Pricing
Tactic

Place Original Prices Above or to the Left of Sale Prices

Customers can subtract these numbers more easily, enlarging the perceived discount.

Sale price of $25 with original price of $50 bring placed toward the left or top of it

Overview

Displaying a sale price?

Where should you place it? Does it matter?

Typically, place the original price (the larger number) above or to the left.

Why the Left?

It's called the subtraction principle (Biswas et al., 2013).

We can subtract numbers more easily when larger numbers appear on the left. We learned subtraction this way.

You want easy calculations because two numbers seem further apart when they're easy to subtract. Your discount will seem steeper (Thomas & Morwitz, 2009).

Why Above?

Vertical formats ease subtraction too.

This format creates digit-by-digit comparison, so it's especially persuasive if each digit in the sale price is lower (Feng, Suri, Chao, & Koc, 2017).

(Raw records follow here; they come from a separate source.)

(** C35: download clients and indexers are only ever created and deleted, by their
    names: whatever the two states are, the diff updates nothing but metadata
    profiles, and it has no change for a client or an indexer as soon as the two
    sides have the same names, however different the settings behind a name are;
    and what it has is a create for each new name and a delete for each that is no
    longer wanted.  So a change of a client's host or credentials is not applied. *)
Theorem readarr_updates_metadata_only o current desired :
  let cs := diffIR o current desired in
  let clients := λ i, dc_Name <$> ir_DownloadClients i in
  let indexers := λ i, idx_Name <$> from_option idxs_Direct [] (ir_Indexers i) in
  (∀ ch, ch ∈ cs_Updates cs → ch_ResourceType ch = ResourceMetadataProfile) ∧
  namesOf ResourceDownloadClient (cs_Creates cs) = list_to_set (clients desired) ∖ list_to_set (clients current) ∧
  namesOf ResourceDownloadClient (cs_Deletes cs) = list_to_set (clients current) ∖ list_to_set (clients desired) ∧
  namesOf ResourceIndexer (cs_Creates cs) = list_to_set (indexers desired) ∖ list_to_set (indexers current) ∧
  namesOf ResourceIndexer (cs_Deletes cs) = list_to_set (indexers current) ∖ list_to_set (indexers desired).
Proof.
  intros cs clients indexers.
  destruct (namesOf_named clientOps ResourceDownloadClient (o 2%nat) (ir_DownloadClients current)
    (ir_DownloadClients desired) cs) as [C1 C2]; [done|done|unfold cs; around 2%nat|].
  destruct (namesOf_named indexerOps ResourceIndexer (o 3%nat) (from_option idxs_Direct [] (ir_Indexers current))
    (from_option idxs_Direct [] (ir_Indexers desired)) cs) as [I1 I2]; [done|done|unfold cs; around 3%nat|].
  split_and!; [|done..]. intros ch. unfold cs. rewrite diffIR_updates.
  intros [?%not_elem_of_nil|(n & x & y & _ & _ & _ & ->)]%elem_of_updates; done.
Qed.

(** *** Deletions go by name *)

Definition rdc_set_ID (i : Z) (r : ReadarrDownloadClientResource) : ReadarrDownloadClientResource :=
  mkReadarrDownloadClientResource i (rdc_Name r) (rdc_Implementation r) (rdc_Protocol r) (rdc_Enable r) (rdc_Priority r)
    (rdc_Tags r) (rdc_Fields r).

Definition clientCollection {S} (view : S → gmap Z ReadarrDownloadClientResource) : Collection S ReadarrDownloadClientResource :=
  mkCollection "/api/v1/" "downloadclient" view rdc_set_ID.

Lemma clientToIR_name r : dc_Name (downloadClientToIR r) = rdc_Name r.
Proof.
  unfold downloadClientToIR. etrans; [apply (foldl_keeps dc_Name)|done]. intros a f.
  apply (switch_keeps dc_Name); [|repeat constructor]; simpl; try done; destruct (f_Value f); try done; by destruct a.
Qed.

(** The diff asks for the deletion of the names that are read and not desired. *)
Lemma deleted_clients o current desired :
  namesOf ResourceDownloadClient (cs_Deletes (diffIR o current desired)) =
  list_to_set (dc_Name <$> ir_DownloadClients current) ∖ list_to_set (dc_Name <$> ir_DownloadClients desired).
Proof.
  apply (namesOf_named clientOps ResourceDownloadClient (o 2%nat)); [done|done|]. around 2%nat.
Qed.

Section byName.
Context {S : Type} `{Service S} (c : Client) (tagID : Z) (base : plainBase c).
Context (view : S → gmap Z ReadarrDownloadClientResource) `{!RestLaws c (clientCollection view)}.
Implicit Types (s : S) (l : list ReadarrDownloadClientResource).

Abbreviation list_clients := (Get (list ReadarrDownloadClientResource) c (collectionOf "downloadclient")).

(** The first client of the name is deleted, whatever it is. *)
Lemma deleteClient_run s l n : list_clients s = (s, Ret l) → l ≡ₚ (map_to_list (view s)).*2 →
  (∀ i r, view s !! i = Some r → rdc_ID r = i) →
  match list_find (λ r, rdc_Name r = n) l with
  | Some (_, r) => ∃ s', deleteDownloadClientByName c n s = (s', Ret tt) ∧ view s' = delete (rdc_ID r) (view s) ∧
      view s !! rdc_ID r = Some r
  | None => deleteDownloadClientByName c n s = (s, Ret tt)
  end.
Proof.
  intros HG Hl Hids. unfold deleteDownloadClientByName, deleteByName. rewrite (bind_ok _ _ _ _ _ HG).
  destruct (list_find _ l) as [[k r]|] eqn:Ef; [|done].
  apply list_find_Some in Ef as (Hk%list_elem_of_lookup_2 & _).
  apply (elem_of_listing (view s)) in Hk as [i Hi]; [|exact Hl]. rewrite (Hids i r Hi).
  destruct (Delete_removes c base (clientCollection view) eq_refl ltac:(done) eq_refl s i) as (s' & HD & Hv); [by eexists|].
  by exists s'.
Qed.
End byName.

(** C34: Download clients are managed by their tag and deleted by their name.  In any
    state of a Readarr that lists and deletes as documented, with the managed clients
    read there, a deletion of the name [n] is asked for exactly when a client of that
    name has the ownership tag and the desired state has none of it.  Applying it
    succeeds and deletes the first client of the name that is listed and nothing else,
    whether it has the tag or not: when that is one of the user's, the user's client is
    gone and every managed client is still there. *)
Theorem readarr_deletes_untagged_client {S} `{Service S} c tagID (view : S → gmap Z ReadarrDownloadClientResource)
    `{!RestLaws c (clientCollection view)} o current desired n s :
  plainBase c → (∀ i r, view s !! i = Some r → rdc_ID r = i) →
  getManagedDownloadClients c tagID s = (s, Ret (ir_DownloadClients current)) →
  ∃ l, Get (list ReadarrDownloadClientResource) c (collectionOf "downloadclient") s = (s, Ret l) ∧
    l ≡ₚ (map_to_list (view s)).*2 ∧
    ((∃ ch, ch ∈ cs_Deletes (diffIR o current desired) ∧ ch_ResourceType ch = ResourceDownloadClient ∧ ch_Name ch = n) ↔
     (∃ i r, view s !! i = Some r ∧ rdc_Name r = n ∧ HasTag (rdc_Tags r) tagID = true) ∧
     n ∉ dc_Name <$> ir_DownloadClients desired) ∧
    ∀ id payload, let deletion := applyDelete c (mkChange ResourceDownloadClient n id payload) s in
    match list_find (λ r, rdc_Name r = n) l with
    | None => deletion = (s, Ret tt)
    | Some (_, r) => ∃ s', deletion = (s', Ret tt) ∧ view s' = delete (rdc_ID r) (view s) ∧
        (HasTag (rdc_Tags r) tagID = false →
           view s !! rdc_ID r = Some r ∧ view s' !! rdc_ID r = None ∧
           ∀ i r', view s !! i = Some r' → HasTag (rdc_Tags r') tagID = true → view s' !! i = Some r')
    end.
Proof.
  intros base Hids Hcur.
  destruct (Get_list c base (clientCollection view) eq_refl ltac:(done) eq_refl s) as (l & HG & Hl).
  change (Get (list ReadarrDownloadClientResource) c (collectionOf "downloadclient") s = (s, Ret l)) in HG.
  cbn [clientCollection col_view] in Hl. exists l. split; [done|]. split; [done|]. split.
  - rewrite <-elem_of_namesOf, deleted_clients, elem_of_difference, !elem_of_list_to_set.
    unfold getManagedDownloadClients in Hcur. rewrite (bind_ok _ _ _ _ _ HG) in Hcur. injection Hcur as <-.
    rewrite <-list_fmap_compose, list_elem_of_fmap. setoid_rewrite list_elem_of_filter.
    assert (∀ r, r ∈ l ↔ ∃ i, view s !! i = Some r) as Hin by (intros r; by apply (elem_of_listing (view s))).
    setoid_rewrite Hin. split.
    + intros [(r & -> & Ht & i & Hi) Hn]. split; [exists i, r|].
      * split_and!; [exact Hi| |exact Ht]. symmetry. apply clientToIR_name.
      * exact Hn.
    + intros [(i & r & Hi & <- & Ht) Hn]. rewrite <-clientToIR_name in Hn |- *. split; [|exact Hn]. exists r. split; [done|]. by split; [|exists i].
  - intros id payload. pose proof (deleteClient_run c base view s l n HG Hl Hids) as Hd.
    change (applyDelete c (mkChange ResourceDownloadClient n id payload) s) with (deleteDownloadClientByName c n s).
    destruct (list_find _ l) as [[k r]|]; [|exact Hd]. destruct Hd as (s' & E & Hv & Hr).
    exists s'. split; [done|]. split; [done|]. intros Ht. rewrite Hv. split; [done|]. split; [apply lookup_delete_eq|].
    intros i r' Hi Hr'. rewrite lookup_delete_ne; [done|]. intros <-. congruence.
Qed.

If your discount isn't steep, use a horizontal format to obscure the comparison.

  • Bagchi, R., & Davis, D. F. (2012). 29 for 70 items or 70 items for 29? How presentation order affects package perceptions. Journal of Consumer Research, 39(1), 62-73.
  • Biswas, A., Bhowmick, S., Guha, A., & Grewal, D. (2013). Consumer evaluations of sale prices: role of the subtraction principle. Journal of Marketing, 77(4), 49-66.